Frank Lloyd Wright at MoMA

By Miriam Silverberg

Frank Lloyd Wright. March Balloons. 1955. Drawing based on a c. 1926 design for Liberty magazine. Colored pencil on paper, 28 1/4 x 24 1/2″ (71.8 x 62.2 cm). The Frank Lloyd Wright Foundation Archives (The Museum of Modern Art | Avery Architectural & Fine Arts Library, Columbia University, New York)

Museum of Modern Art has an exhibition on Frank Lloyd Wright called Unpacking the Archive until October 1.  It shows the multi-faceted practice of Wright who was one of the most prolific and renowned architects of the 20th century.  He embraced new technologies and materials, pioneered do-it-yourself construction and advanced original theories regarding nature, urban planning and social politics.  This is the 150th anniversary of his birth and comprises nearly 400 works including drawings, building fragments, films, television broadcasts, print media, furniture, tableware, textiles, paintings, photographs and scrapbooks.

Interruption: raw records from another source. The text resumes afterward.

(* ===== verification/_CoqProject ===== *)
-Q . S2P
Prelude.v
Word.v
BTree.v
Text.v
Quantity.v
Bytes.v
Cbor.v
QuantityCodec.v
Ids.v
Fees.v
OrderTypes.v
OrderQueue.v
FillPlan.v
OrderBook.v
BookInv.v
BookMatching.v
BookInvMatch.v
BookPending.v
BookRound.v
BookCancel.v
BookSnapshot.v
Tokens.v
Balance.v
WriteBack.v
BalanceTotals.v
History.v
OrderHistory.v
ApiErrors.v
Api.v
Settlement.v
SettlementSpec.v
UserRegistry.v
UserRegistryInv.v
Permissions.v
PairMap.v
Events.v
State.v
EventAudit.v
Replay.v
Accounting.v
StateInv.v
InvSettle.v
InvBook.v
InvMatch.v
InvOrder.v
InvFunds.v
Snapshot.v
Codecs.v
Storage.v
Executor.v
ExecutorSpec.v
InvExecutor.v
Ledger.v
Endpoints.v
EventSize.v
EntryPoints.v
EndpointSpec.v
InvEndpoints.v
System.v
SystemInv.v
SystemRun.v
SystemLive.v
Queries.v
Client.v
EventView.v
Dashboard.v
Metrics.v
Http.v
Views.v
Flows.v
Exit.v
Bench.v
Fixtures.v
Demo.v
NumericTheorems.v
BookTheorems.v
CustodyTheorems.v
CanisterTheorems.v
SystemTheorems.v
ViewTheorems.v
(* ===== verification/Prelude.v ===== *)
(** * OISY TRADE: a verification development for the order-book canister

    OISY TRADE is a central limit order book that runs in one canister of the
    Internet Computer (src/canister). Users deposit ICRC tokens, place limit
    orders against their internal balances, and withdraw. This library
    translates the canister's code into executable Rocq functions and proves
    that they are correct.

    ** The program and how its parts interact

    The endpoints (lib.rs) check the caller and the arguments and turn every
    request into an event. An event is applied to the state and appended to a
    stable log (state/audit). The state (state/mod.rs) holds the order books, the
    registry of users, their balances, the order and trade histories, and a queue
    of settling events. A timer drives the executor (execute/mod.rs): it matches
    a bounded chunk of the pending orders of each book, which yields fills; the
    settlement (settlement/mod.rs) turns the fills into batches of balance
    operations and fill records, which the executor then applies one event at a
    time. Before an upgrade the heap part of the state is written to a snapshot
    and afterwards restored from it (state/snapshot, lifecycle). Deposits and
    withdrawals wait for a token ledger in the middle, and other messages run
    meanwhile. The exported functions of main.rs wrap the endpoints: they log, arm
    the timers, and serve the event log and the HTTP pages.

    ** Conventions

    A computation that can panic has type [exec A]: [Trap] is the trap that rolls
    back the message. [Result] is [result]. Methods on [&mut self] return the
    state they leave; methods that can panic halfway return nothing in that case,
    since the trap undoes their writes. Integers keep their width: [uint w] is a
    number below [2^w], plain operators wrap as they do in the release profile,
    and the checked operators return options. [Quantity] is the two 128-bit halves
    of the source, with their limb-wise arithmetic. Sources are named relative to
    src/canister/src unless they say otherwise.

    ** Files

    Numbers and identifiers
    - Word, BTree, Text, Bytes: machine integers, ordered maps, text and decimal
      numerals, big-endian bytes (what the sources use of the Rust standard
      library and of the stable maps);
    - Cbor: CBOR data items, codecs with their round-trip law and the combinators
      behind the derived encodings (structs, variants, vectors); what the minicbor
      crate does with items is the class [Minicbor], and [Rfc8949] implements it
      down to the bytes;
    - Quantity, QuantityCodec: order/mod.rs, cbor/mod.rs ([Quantity], its
      arithmetic and encodings);
    - Ids: ids/mod.rs; Fees: order/fees.rs.

    The order book
    - OrderTypes: order/mod.rs and order/fill.rs (orders, prices, fills);
    - OrderQueue: order/queue/mod.rs; FillPlan: order/plan.rs;
    - OrderBook, BookSnapshot: order/book.rs;
    - BookInv, BookMatching, BookInvMatch, BookPending,
      BookRound, BookCancel: the invariant of a book and what matching,
      rounds, cancellation and runs of these do to it.

    Custody
    - Tokens, Balance, WriteBack: order/mod.rs (tokens), balance/*.rs;
      WriteBack also shows that the buffer refines updates in place;
    - BalanceTotals: token conservation of the balance operations;
    - History, OrderHistory: history/mod.rs, order/history/mod.rs,
      order/trades/mod.rs;
    - Settlement, SettlementSpec: settlement/mod.rs and what it releases.

    The public interface
    - ApiErrors, Api: src/libs/types/src/error/mod.rs and lib.rs, with the
      conversions of order/mod.rs, order/history/mod.rs and order/trades/mod.rs.

    The canister
    - UserRegistry, UserRegistryInv: user/mod.rs;
    - Permissions: state/permissions/mod.rs, state/execution_policy/mod.rs;
    - PairMap: state/map; Events: runtime/mod.rs, state/event/mod.rs and the
      installation arguments of src/libs/types-internal/src/lib.rs;
    - State: state/mod.rs; EventAudit: state/audit/mod.rs; Replay: what
      sequences of events preserve, and that replaying them rebuilds the heap;
    - Snapshot, Storage: state/snapshot/mod.rs, lifecycle/mod.rs, storage/mod.rs and
      the state cell of state/mod.rs. Storage works on the bytes of the stable
      regions ([Disk]) through the [Storable] implementations of ids/mod.rs,
      balance/mod.rs, user/mod.rs, history/mod.rs, state/event/mod.rs;
    - Codecs: the codec of every type that derives [Encode] and [Decode], from its
      field and variant numbers; cbor/mod.rs, src/libs/types-internal/src/cbor.rs;
    - EventSize: test_fixtures/event.rs, the worst case of each kind of event and
      the size of its encoding;
    - Executor, ExecutorSpec: execute/mod.rs, the timer guard of guard/mod.rs and
      [drive_matching] of lib.rs;
    - Ledger, Endpoints, EndpointSpec, Queries: ledger/mod.rs, lib.rs, the
      read-only operations;
    - EntryPoints: the update functions of main.rs and the log priorities of
      src/libs/types-internal/src/log.rs;
    - EventView: [get_events] of main.rs, src/libs/types-internal/src/event.rs and
      the client loop of src/integration_tests/src/lib.rs;
    - Client: src/libs/client/src/lib.rs, the two runtimes it is used with, and the
      table of the methods main.rs exports;
    - Flows: src/integration_tests/src, a canister set up beside two ledgers, the
      deposit flow and the fill that charges fees, driven through the client;
    - Dashboard, Metrics, Http: dashboard/mod.rs, metrics/mod.rs, [http_request].

    The running canister
    - System: the canister as the platform drives it. A [System] is the state and
      log with the suspended calls, the armed timers and the transfers the ledgers
      have accepted, a deposit counting for the canister when it is the recipient;
      [deliver] processes one [Message];
    - Accounting, StateInv: the invariant [core] that ties books, records, balances
      and outstanding settlements together; its centre is the reserve equation;
    - InvSettle, InvBook, InvMatch, InvOrder, InvFunds, InvExecutor, InvEndpoints:
      every transition, the executor and every endpoint keep it and
      do not trap;
    - SystemInv, SystemRun: the invariant of the system, its custody equation, and
      the systems [reached] by runs of messages, which are runs of events;
    - SystemLive: the executor makes progress and no wake-up is lost;
    - Views: what the views look up is there, and a client's calls finish;
    - Exit: a user can cancel all open orders and withdraw all that is free;
    - Bench: benchmarks.rs, the workloads the canister is measured with, and that
      the checks they make hold;
    - Fixtures: test_fixtures/mod.rs, order.rs, tokens.rs and the sample events of
      event.rs: the states, runtimes and random data of the unit tests, and that the
      generators draw what they promise.

    Theorems
    - Demo: a session of a concrete canister, evaluated; the witnesses use it;
    - NumericTheorems: the 256-bit arithmetic is exact and fails exactly on
      overflow, fees are rounded up and never exceed the amount, the settlement
      price is exact, the encodings round-trip and keep the order;
    - BookTheorems: a book never traps, [match_order] refines a greedy walk in
      price-time priority, rounds classify their orders and account for every
      unit, fill-or-kill is all or nothing, cancellation returns the open
      quantity, the snapshot round-trips, the book is never crossed;
    - CustodyTheorems: settlement releases what was reserved, pays, charges and
      refunds each order exactly and conserves every token, the write-back buffer
      has the outcome of updating the map in place, the histories keep
      their index and page exactly;
    - CanisterTheorems: token conservation over runs of events, upgrades restore
      the state from the bytes in stable memory and never a stale one, no event is
      larger than its worst case, deposits and withdrawals are exact around
      the ledger calls, the executor is bounded and drains, the registry and the
      halts keep their promises, the benchmarks' checks hold and the test data is valid;
    - SystemTheorems: over every run of messages the canister processes each
      message to its end, holds at the ledgers exactly what it owes, keeps the
      records in agreement with the books, can be replayed from its log, loses no
      wake-up and lets its timers run out;
    - ViewTheorems: the event log is published in full, the queries answer (but for an
      event index beyond the address space, which panics), a call of
      the client library is the entry point it names, and is always answered; an
      account is funded from end to end through a ledger and the client, and its
      owner can always leave with all of the money.

    ** Bounds and fuel

    Loops over lists are structural. The [while] loop of [drain_settling] takes
    the length of the settling queue plus one as fuel: each iteration removes one
    event, and the last one finds the queue empty ([drain_loop_drains] shows that
    it is enough). The walk of a fill plan recurses over the makers, each of which
    is visited once. A book is shown safe for fewer than [2^64] calls, the range
    of its sequence numbers; the canister for fewer than [MAX_STEPS] = [2^62]
    messages, so that no counter reaches its width, and for ledgers that hold at
    most [MAX_SUPPLY] = [2^192] units of a token for it. The client loop over the
    event log takes the number of events as fuel: each query but the first returns
    at least one, and a loop out of fuel is a trap, which the theorem excludes. The page
    walks of the benchmarks take the number of records plus one as fuel, since a page
    that is not the last holds a record; out of fuel they trap too.

    ** Parameters

    Code outside src/ is a parameter: [PrincipalType] (principals of the candid
    crate), [BigUint] (the integers behind candid's [Nat]), [BiBTreeMap] (the bimap
    crate), the runtime's readings (caller, time, controllers, instruction
    counter), the replies of the token ledgers and, where they are followed from
    end to end, [IcrcLedger] (the ICRC-1 and ICRC-2 standards), [Minicbor] and [IcrcCbor] (the
    encoding crates), [Candid] (blobs that decode at the type they were encoded at),
    [PrincipalSlice] (principals are at most 29 bytes), [Platform] (texts of the
    platform's errors), [Display] (how big integers and principals print), [Canlog] and
    [MetricsEncoder] (the log and metrics crates), [Proptest] (random data),
    [PrincipalText] (the texts of principals) and the template engine. The
    classes state what the sources rely on, and each has an instance, which Demo
    and the theorem files use. Three definitions of Client stand for platform
    code that the client meets and follow its documentation: [serve] (the dispatch the
    cdk macros generate), [bounded_wait] (a bounded-wait call) and [update_call] (a call
    of the test platform). [message_ok] is what a run assumes of its
    environment: callers the mode admits, the supply bound, 64-bit block indices,
    listed pairs and valid policies from the controllers. A message that breaks it
    may trap; the platform then undoes it, which [reached] includes.

    ** What is not modelled

    Candid's encoding is a parameter, CBOR's is not. The advisory texts of errors,
    the text of the log lines and the HTML of the dashboard are for people. Stable
    maps are finite maps with the bytes of their entries: the memory manager and the
    B-trees are a library's. Of the test fixtures, the wrappers of encoded ledger replies
    and the mock library's expectations are left out; of the test environment, the parts that start processes,
    download files and format floating-point texts are left out, and of the
    benchmarks what canbench measures and how serde reads the market data. *)

From stdpp Require Import prelude gmap sorting.
From Stdlib Require Import ZArith Lia.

Many works  have rarely if ever been seen before.  Wright designed more than 1,000 buildings including the Guggenheim Museum and realized over 500.  Mindful of posterity, Wright preserved as much of his work as possible and now we get to enjoy seeing it.  This is a huge exhibition and worth spending lots of time so go prepared to give it the attention it deserves.

You will enjoy it.


Miriam Silverberg is a freelance journalist and owner of Miriam Silverberg Associates, a boutique publicity firm in Manhattan. She May be reached at silverbergm@mindspring.com.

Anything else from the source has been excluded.